§ Problem details: Reproduce exactly the lines below from the one containing "explanation (snd (onSubmit_resume" through the one containing "exists (next_call p), (explanation_request", including both, and nothing else.

§ Exercise material:
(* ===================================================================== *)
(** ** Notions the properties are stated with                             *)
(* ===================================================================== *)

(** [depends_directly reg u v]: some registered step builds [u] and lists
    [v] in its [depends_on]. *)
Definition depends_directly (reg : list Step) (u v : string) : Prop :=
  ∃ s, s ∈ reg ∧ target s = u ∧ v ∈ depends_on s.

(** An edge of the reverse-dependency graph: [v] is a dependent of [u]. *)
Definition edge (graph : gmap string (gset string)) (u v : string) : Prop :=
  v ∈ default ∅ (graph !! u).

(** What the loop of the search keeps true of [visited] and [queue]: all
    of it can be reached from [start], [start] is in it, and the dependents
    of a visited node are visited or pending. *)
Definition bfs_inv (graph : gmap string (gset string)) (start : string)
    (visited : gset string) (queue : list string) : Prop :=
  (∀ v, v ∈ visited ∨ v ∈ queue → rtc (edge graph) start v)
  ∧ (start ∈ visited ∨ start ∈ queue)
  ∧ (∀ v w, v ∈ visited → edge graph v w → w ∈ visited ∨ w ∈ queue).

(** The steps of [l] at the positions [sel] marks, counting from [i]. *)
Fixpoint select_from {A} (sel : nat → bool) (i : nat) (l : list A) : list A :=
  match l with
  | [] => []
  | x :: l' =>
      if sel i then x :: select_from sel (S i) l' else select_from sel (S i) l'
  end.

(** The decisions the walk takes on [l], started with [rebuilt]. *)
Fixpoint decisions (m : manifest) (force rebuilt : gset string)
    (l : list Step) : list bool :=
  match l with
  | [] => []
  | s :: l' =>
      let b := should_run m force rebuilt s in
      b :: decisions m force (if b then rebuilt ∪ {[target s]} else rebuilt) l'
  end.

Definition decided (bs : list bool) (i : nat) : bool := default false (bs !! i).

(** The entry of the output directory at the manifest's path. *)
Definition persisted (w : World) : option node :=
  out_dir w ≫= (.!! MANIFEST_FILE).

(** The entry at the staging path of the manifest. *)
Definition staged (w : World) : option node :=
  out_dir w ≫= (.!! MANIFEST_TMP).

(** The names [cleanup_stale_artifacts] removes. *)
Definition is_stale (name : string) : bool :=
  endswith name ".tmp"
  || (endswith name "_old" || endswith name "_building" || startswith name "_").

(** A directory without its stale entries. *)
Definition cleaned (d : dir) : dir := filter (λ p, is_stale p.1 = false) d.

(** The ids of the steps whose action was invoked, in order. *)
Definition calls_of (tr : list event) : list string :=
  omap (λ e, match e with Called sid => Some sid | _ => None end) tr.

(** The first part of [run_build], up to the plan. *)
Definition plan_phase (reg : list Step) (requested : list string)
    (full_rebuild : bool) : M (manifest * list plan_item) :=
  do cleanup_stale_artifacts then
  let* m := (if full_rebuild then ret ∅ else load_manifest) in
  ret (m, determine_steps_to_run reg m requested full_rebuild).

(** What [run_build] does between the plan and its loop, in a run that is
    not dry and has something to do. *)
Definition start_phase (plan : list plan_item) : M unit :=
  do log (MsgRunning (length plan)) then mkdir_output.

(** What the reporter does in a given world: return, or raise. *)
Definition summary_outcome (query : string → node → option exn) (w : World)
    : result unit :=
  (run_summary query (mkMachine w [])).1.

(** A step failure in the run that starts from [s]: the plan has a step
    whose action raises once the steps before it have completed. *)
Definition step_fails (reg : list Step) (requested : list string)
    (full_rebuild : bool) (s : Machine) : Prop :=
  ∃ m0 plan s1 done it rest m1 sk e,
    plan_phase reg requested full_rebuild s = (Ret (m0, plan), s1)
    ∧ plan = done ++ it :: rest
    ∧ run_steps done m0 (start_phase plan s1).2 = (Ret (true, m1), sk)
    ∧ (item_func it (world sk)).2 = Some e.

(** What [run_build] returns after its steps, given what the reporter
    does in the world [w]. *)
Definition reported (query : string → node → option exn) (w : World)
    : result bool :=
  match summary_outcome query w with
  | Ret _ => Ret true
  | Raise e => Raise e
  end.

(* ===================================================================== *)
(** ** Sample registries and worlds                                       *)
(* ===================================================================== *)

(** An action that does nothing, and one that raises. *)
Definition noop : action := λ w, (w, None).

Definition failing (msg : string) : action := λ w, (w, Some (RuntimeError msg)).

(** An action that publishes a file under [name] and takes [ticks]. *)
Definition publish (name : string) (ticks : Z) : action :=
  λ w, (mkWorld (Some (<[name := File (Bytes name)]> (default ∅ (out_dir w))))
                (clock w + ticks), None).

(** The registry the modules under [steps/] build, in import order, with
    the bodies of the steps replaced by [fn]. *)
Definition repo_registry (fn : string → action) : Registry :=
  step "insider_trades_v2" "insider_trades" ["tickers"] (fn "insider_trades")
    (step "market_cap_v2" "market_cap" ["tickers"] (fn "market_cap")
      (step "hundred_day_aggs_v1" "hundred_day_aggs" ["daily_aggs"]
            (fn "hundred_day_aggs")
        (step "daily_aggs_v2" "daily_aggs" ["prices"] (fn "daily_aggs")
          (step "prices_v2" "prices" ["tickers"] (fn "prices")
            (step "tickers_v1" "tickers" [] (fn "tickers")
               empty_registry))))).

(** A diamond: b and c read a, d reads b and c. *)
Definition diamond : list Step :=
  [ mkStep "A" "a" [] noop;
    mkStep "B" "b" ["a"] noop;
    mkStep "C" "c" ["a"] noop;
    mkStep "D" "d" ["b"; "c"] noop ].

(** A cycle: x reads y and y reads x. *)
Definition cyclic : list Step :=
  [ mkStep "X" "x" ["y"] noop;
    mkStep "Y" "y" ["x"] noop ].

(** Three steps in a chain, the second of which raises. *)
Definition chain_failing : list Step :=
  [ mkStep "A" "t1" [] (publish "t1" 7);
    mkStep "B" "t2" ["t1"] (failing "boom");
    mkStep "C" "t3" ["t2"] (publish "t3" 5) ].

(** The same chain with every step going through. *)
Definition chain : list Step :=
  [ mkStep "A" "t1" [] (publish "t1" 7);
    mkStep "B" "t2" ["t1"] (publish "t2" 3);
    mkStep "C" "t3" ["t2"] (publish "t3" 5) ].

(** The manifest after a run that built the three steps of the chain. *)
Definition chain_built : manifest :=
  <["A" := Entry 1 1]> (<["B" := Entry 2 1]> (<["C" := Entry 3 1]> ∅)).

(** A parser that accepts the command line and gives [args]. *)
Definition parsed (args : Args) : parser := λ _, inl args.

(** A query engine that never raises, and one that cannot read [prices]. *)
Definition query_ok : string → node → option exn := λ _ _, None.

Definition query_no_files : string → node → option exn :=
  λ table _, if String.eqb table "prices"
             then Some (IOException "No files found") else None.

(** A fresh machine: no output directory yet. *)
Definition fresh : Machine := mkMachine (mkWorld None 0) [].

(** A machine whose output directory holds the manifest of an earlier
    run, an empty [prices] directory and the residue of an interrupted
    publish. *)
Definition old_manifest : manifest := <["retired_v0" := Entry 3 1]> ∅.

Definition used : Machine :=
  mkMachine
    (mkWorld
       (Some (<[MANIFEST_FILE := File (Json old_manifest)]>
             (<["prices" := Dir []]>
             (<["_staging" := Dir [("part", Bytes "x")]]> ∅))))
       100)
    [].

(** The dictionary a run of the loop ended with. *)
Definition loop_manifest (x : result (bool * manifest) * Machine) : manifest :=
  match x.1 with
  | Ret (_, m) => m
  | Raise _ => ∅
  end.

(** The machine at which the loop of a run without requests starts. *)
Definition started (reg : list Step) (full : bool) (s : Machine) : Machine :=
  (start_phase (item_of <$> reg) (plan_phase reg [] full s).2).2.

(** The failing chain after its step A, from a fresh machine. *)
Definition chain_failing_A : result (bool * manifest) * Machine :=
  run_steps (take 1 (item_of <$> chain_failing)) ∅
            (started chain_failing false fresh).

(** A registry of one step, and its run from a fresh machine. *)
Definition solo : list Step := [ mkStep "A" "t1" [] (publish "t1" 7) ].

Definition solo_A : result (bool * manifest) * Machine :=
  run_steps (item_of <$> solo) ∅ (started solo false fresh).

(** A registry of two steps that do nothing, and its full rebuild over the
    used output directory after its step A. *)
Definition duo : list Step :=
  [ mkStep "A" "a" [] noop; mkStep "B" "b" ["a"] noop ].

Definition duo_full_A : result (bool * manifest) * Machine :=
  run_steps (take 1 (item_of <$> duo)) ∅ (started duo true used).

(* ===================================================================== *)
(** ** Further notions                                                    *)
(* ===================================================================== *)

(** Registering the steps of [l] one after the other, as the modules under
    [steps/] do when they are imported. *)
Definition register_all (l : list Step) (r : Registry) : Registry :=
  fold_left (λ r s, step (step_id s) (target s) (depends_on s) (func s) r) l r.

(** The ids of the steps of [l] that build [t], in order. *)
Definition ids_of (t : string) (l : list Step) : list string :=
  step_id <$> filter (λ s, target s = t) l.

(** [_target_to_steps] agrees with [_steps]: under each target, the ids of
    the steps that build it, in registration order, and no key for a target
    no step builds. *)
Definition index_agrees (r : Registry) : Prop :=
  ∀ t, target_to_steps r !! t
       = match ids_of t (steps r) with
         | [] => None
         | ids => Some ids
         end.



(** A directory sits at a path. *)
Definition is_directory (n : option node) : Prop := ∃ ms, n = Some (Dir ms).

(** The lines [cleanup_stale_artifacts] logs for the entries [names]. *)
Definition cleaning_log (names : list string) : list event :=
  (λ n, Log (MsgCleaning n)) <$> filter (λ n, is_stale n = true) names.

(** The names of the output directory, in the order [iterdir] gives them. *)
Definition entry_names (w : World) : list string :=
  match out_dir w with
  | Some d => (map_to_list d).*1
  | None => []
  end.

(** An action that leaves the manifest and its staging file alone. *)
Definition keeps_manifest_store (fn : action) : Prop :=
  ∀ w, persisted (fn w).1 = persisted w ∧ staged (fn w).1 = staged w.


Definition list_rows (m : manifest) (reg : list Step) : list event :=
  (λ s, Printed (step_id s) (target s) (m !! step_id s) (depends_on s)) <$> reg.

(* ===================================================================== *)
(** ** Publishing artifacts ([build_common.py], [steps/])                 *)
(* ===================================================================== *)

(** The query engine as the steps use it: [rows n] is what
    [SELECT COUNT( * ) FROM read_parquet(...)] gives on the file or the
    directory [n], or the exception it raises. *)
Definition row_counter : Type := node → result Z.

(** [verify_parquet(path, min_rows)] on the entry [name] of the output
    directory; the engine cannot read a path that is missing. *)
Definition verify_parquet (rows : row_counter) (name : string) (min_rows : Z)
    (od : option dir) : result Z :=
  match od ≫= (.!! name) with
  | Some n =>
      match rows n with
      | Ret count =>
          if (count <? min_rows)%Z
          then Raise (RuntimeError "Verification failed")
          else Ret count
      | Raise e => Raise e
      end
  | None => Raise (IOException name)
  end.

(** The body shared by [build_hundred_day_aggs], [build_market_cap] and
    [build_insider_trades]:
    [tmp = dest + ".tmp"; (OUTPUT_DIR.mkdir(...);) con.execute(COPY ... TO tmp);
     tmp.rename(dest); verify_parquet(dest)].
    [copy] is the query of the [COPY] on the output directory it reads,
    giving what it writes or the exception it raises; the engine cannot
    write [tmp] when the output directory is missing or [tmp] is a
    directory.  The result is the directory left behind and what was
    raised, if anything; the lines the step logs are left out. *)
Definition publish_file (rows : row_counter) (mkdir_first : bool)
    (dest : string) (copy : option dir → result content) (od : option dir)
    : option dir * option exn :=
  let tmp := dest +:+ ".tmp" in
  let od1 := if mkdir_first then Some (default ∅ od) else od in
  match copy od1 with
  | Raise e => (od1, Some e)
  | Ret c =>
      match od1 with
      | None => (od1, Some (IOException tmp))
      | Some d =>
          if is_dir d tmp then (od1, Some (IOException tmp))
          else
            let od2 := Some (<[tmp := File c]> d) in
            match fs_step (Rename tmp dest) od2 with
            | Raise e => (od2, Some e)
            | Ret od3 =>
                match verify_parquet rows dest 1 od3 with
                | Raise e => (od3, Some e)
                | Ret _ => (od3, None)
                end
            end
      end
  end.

==

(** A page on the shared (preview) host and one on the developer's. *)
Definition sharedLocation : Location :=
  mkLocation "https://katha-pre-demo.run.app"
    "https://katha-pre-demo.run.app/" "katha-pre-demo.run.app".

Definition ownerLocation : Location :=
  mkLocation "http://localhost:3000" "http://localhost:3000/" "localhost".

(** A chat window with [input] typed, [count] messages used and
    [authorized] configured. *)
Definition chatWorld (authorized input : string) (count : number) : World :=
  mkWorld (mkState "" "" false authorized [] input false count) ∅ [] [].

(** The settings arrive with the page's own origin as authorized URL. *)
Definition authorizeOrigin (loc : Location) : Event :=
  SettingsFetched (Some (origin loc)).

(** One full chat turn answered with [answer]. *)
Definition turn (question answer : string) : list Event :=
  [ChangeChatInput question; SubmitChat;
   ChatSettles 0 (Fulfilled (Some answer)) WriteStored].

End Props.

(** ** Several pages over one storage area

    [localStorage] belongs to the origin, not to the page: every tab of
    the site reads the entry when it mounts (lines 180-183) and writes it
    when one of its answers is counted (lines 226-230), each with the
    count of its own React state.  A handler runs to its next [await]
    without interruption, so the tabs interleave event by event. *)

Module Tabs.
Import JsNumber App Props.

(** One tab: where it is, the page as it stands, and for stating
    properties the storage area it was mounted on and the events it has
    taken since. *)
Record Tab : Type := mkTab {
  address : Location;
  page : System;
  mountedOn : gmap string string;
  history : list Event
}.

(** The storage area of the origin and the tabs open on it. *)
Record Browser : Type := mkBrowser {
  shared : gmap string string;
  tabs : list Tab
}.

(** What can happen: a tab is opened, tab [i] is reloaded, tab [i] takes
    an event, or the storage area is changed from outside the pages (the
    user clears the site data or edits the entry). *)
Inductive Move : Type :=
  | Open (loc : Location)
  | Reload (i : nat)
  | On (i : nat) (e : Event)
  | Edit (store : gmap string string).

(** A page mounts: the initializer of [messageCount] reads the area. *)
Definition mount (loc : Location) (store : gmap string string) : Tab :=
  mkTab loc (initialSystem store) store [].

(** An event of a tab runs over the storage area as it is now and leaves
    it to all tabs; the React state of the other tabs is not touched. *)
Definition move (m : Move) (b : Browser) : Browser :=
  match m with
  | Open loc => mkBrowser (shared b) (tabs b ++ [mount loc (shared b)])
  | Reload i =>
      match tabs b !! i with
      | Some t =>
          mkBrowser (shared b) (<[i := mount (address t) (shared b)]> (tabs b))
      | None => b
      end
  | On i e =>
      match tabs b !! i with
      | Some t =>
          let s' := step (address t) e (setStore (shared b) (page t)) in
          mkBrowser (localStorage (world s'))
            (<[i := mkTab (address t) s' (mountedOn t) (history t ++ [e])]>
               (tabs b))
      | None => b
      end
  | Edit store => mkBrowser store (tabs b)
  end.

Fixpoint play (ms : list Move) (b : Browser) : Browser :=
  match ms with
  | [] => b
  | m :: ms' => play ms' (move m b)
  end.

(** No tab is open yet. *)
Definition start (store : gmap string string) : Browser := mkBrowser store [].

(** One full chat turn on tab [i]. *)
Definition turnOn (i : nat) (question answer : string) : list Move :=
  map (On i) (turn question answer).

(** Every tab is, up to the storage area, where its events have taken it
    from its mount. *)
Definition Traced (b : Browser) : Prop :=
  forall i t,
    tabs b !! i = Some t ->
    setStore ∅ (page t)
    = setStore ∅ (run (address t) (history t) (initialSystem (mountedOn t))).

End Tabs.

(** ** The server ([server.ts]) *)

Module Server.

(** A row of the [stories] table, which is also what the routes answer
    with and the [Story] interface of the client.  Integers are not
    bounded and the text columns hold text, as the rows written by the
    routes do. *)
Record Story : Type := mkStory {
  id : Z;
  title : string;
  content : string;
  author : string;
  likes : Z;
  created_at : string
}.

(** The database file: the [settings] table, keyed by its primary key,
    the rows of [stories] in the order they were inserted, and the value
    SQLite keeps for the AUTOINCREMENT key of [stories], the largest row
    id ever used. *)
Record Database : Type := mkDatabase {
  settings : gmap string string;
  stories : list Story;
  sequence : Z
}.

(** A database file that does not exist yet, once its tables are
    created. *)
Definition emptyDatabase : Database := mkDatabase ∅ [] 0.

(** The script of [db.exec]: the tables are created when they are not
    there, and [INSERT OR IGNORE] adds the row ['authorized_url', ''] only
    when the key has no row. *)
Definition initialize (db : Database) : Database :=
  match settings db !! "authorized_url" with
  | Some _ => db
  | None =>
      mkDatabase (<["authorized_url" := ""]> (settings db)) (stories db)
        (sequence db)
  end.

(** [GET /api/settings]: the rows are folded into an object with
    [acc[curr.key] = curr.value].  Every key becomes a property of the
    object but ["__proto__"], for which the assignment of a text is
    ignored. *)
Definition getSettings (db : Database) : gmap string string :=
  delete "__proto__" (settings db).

--

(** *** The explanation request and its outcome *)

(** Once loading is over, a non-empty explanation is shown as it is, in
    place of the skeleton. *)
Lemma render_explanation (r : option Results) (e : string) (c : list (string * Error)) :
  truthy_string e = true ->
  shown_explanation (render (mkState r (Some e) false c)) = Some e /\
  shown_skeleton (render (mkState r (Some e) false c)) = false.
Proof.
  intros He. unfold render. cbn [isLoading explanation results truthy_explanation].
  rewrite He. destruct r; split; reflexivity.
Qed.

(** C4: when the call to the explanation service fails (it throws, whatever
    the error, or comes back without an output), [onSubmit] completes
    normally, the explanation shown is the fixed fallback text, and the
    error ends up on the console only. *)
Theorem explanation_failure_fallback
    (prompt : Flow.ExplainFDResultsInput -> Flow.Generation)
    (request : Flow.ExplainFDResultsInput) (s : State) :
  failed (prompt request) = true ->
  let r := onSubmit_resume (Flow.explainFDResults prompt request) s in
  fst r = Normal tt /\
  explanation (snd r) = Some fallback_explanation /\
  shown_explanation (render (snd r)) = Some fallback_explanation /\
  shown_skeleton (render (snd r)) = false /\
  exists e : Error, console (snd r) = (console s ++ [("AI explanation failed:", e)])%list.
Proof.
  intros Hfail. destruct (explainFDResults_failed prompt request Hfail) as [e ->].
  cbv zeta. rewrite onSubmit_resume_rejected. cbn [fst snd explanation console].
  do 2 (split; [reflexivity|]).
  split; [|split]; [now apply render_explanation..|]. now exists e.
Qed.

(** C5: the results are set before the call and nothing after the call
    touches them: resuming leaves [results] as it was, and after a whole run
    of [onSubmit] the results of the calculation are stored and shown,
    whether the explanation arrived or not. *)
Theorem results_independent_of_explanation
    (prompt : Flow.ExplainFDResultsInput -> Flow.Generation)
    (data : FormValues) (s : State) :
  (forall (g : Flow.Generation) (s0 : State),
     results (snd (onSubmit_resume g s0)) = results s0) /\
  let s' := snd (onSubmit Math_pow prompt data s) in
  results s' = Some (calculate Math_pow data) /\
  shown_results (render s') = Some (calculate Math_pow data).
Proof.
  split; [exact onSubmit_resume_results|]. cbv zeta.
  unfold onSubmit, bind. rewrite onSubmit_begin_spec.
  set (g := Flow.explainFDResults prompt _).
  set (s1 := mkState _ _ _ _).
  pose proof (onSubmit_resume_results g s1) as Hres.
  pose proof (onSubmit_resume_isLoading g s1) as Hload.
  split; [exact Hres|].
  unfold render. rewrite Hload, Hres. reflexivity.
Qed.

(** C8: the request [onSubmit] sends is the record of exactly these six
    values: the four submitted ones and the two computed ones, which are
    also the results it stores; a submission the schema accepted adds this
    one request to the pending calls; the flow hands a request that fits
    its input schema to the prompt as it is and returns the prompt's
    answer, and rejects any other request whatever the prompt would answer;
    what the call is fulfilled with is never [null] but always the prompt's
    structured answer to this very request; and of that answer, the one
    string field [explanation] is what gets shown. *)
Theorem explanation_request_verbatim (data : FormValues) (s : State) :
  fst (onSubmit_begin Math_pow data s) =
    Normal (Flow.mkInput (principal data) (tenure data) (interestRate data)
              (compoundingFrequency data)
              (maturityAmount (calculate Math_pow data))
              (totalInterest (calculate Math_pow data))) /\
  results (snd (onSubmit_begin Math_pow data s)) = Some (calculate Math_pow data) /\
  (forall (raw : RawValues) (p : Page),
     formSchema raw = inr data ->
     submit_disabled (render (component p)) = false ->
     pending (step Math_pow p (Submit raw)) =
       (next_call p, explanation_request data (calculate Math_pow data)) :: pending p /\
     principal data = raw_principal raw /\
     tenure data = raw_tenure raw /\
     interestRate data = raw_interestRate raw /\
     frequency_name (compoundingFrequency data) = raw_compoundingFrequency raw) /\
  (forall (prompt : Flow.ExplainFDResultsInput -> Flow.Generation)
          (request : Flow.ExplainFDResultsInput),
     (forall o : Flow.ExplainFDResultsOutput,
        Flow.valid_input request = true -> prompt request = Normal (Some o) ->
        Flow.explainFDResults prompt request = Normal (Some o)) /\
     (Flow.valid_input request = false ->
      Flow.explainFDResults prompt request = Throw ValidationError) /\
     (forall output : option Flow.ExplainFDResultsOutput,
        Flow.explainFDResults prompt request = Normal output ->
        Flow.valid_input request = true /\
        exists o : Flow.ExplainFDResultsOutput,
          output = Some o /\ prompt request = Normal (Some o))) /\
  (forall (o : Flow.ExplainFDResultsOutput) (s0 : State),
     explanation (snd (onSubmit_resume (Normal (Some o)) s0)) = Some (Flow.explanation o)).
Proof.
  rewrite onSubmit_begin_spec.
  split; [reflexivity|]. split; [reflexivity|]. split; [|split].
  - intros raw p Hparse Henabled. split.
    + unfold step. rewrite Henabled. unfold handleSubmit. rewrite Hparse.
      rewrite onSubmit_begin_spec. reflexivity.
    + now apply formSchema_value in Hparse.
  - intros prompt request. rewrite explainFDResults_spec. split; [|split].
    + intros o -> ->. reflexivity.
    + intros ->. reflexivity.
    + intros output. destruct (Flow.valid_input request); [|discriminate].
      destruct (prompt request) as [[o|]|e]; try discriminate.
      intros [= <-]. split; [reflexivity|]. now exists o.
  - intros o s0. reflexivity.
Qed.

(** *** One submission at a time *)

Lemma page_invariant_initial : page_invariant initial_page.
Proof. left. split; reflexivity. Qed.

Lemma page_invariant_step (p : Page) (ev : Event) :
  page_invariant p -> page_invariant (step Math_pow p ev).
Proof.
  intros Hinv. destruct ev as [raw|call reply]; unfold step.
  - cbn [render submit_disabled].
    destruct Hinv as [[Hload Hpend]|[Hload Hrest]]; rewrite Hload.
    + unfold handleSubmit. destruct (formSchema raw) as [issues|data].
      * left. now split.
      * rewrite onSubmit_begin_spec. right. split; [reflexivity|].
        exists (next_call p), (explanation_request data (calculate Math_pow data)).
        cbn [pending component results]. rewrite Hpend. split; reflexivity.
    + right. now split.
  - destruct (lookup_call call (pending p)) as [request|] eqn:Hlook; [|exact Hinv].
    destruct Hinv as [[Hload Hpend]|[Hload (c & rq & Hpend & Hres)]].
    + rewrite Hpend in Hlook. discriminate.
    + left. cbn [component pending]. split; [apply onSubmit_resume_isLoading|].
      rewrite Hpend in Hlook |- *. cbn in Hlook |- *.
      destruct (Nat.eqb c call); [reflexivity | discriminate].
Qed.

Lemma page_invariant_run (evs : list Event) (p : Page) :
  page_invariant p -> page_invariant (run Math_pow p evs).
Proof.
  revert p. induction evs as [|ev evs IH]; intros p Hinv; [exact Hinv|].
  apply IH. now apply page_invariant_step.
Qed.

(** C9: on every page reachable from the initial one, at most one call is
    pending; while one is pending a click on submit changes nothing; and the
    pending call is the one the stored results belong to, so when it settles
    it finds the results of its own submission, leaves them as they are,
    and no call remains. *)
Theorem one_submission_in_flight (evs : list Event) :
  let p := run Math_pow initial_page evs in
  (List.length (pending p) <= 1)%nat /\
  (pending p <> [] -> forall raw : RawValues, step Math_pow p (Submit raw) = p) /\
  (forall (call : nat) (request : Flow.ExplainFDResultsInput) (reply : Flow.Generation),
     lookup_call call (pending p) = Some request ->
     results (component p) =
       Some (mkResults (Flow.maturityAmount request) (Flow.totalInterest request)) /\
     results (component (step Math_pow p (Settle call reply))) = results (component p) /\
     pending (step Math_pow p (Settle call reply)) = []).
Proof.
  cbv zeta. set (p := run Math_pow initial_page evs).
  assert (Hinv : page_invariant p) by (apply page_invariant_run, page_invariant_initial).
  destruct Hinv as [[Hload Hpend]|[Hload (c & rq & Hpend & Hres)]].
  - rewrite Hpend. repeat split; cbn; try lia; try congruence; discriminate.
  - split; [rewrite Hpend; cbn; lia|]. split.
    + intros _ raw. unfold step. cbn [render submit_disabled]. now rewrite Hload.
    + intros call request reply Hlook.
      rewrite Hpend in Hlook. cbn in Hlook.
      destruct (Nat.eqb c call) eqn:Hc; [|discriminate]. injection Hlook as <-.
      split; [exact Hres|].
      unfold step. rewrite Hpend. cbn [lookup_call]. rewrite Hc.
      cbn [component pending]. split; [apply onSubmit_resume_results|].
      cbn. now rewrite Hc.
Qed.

§ Response to this exercise:
     explanation (snd (onSubmit_resume (Normal (Some o)) s0)) = Some (Flow.explanation o)).
Proof.
  rewrite onSubmit_begin_spec.
  split; [reflexivity|]. split; [reflexivity|]. split; [|split].
  - intros raw p Hparse Henabled. split.
    + unfold step. rewrite Henabled. unfold handleSubmit. rewrite Hparse.
      rewrite onSubmit_begin_spec. reflexivity.
    + now apply formSchema_value in Hparse.
  - intros prompt request. rewrite explainFDResults_spec. split; [|split].
    + intros o -> ->. reflexivity.
    + intros ->. reflexivity.
    + intros output. destruct (Flow.valid_input request); [|discriminate].
      destruct (prompt request) as [[o|]|e]; try discriminate.
      intros [= <-]. split; [reflexivity|]. now exists o.
  - intros o s0. reflexivity.
Qed.

(** *** One submission at a time *)

Lemma page_invariant_initial : page_invariant initial_page.
Proof. left. split; reflexivity. Qed.

Lemma page_invariant_step (p : Page) (ev : Event) :
  page_invariant p -> page_invariant (step Math_pow p ev).
Proof.
  intros Hinv. destruct ev as [raw|call reply]; unfold step.
  - cbn [render submit_disabled].
    destruct Hinv as [[Hload Hpend]|[Hload Hrest]]; rewrite Hload.
    + unfold handleSubmit. destruct (formSchema raw) as [issues|data].
      * left. now split.
      * rewrite onSubmit_begin_spec. right. split; [reflexivity|].
        exists (next_call p), (explanation_request data (calculate Math_pow data)).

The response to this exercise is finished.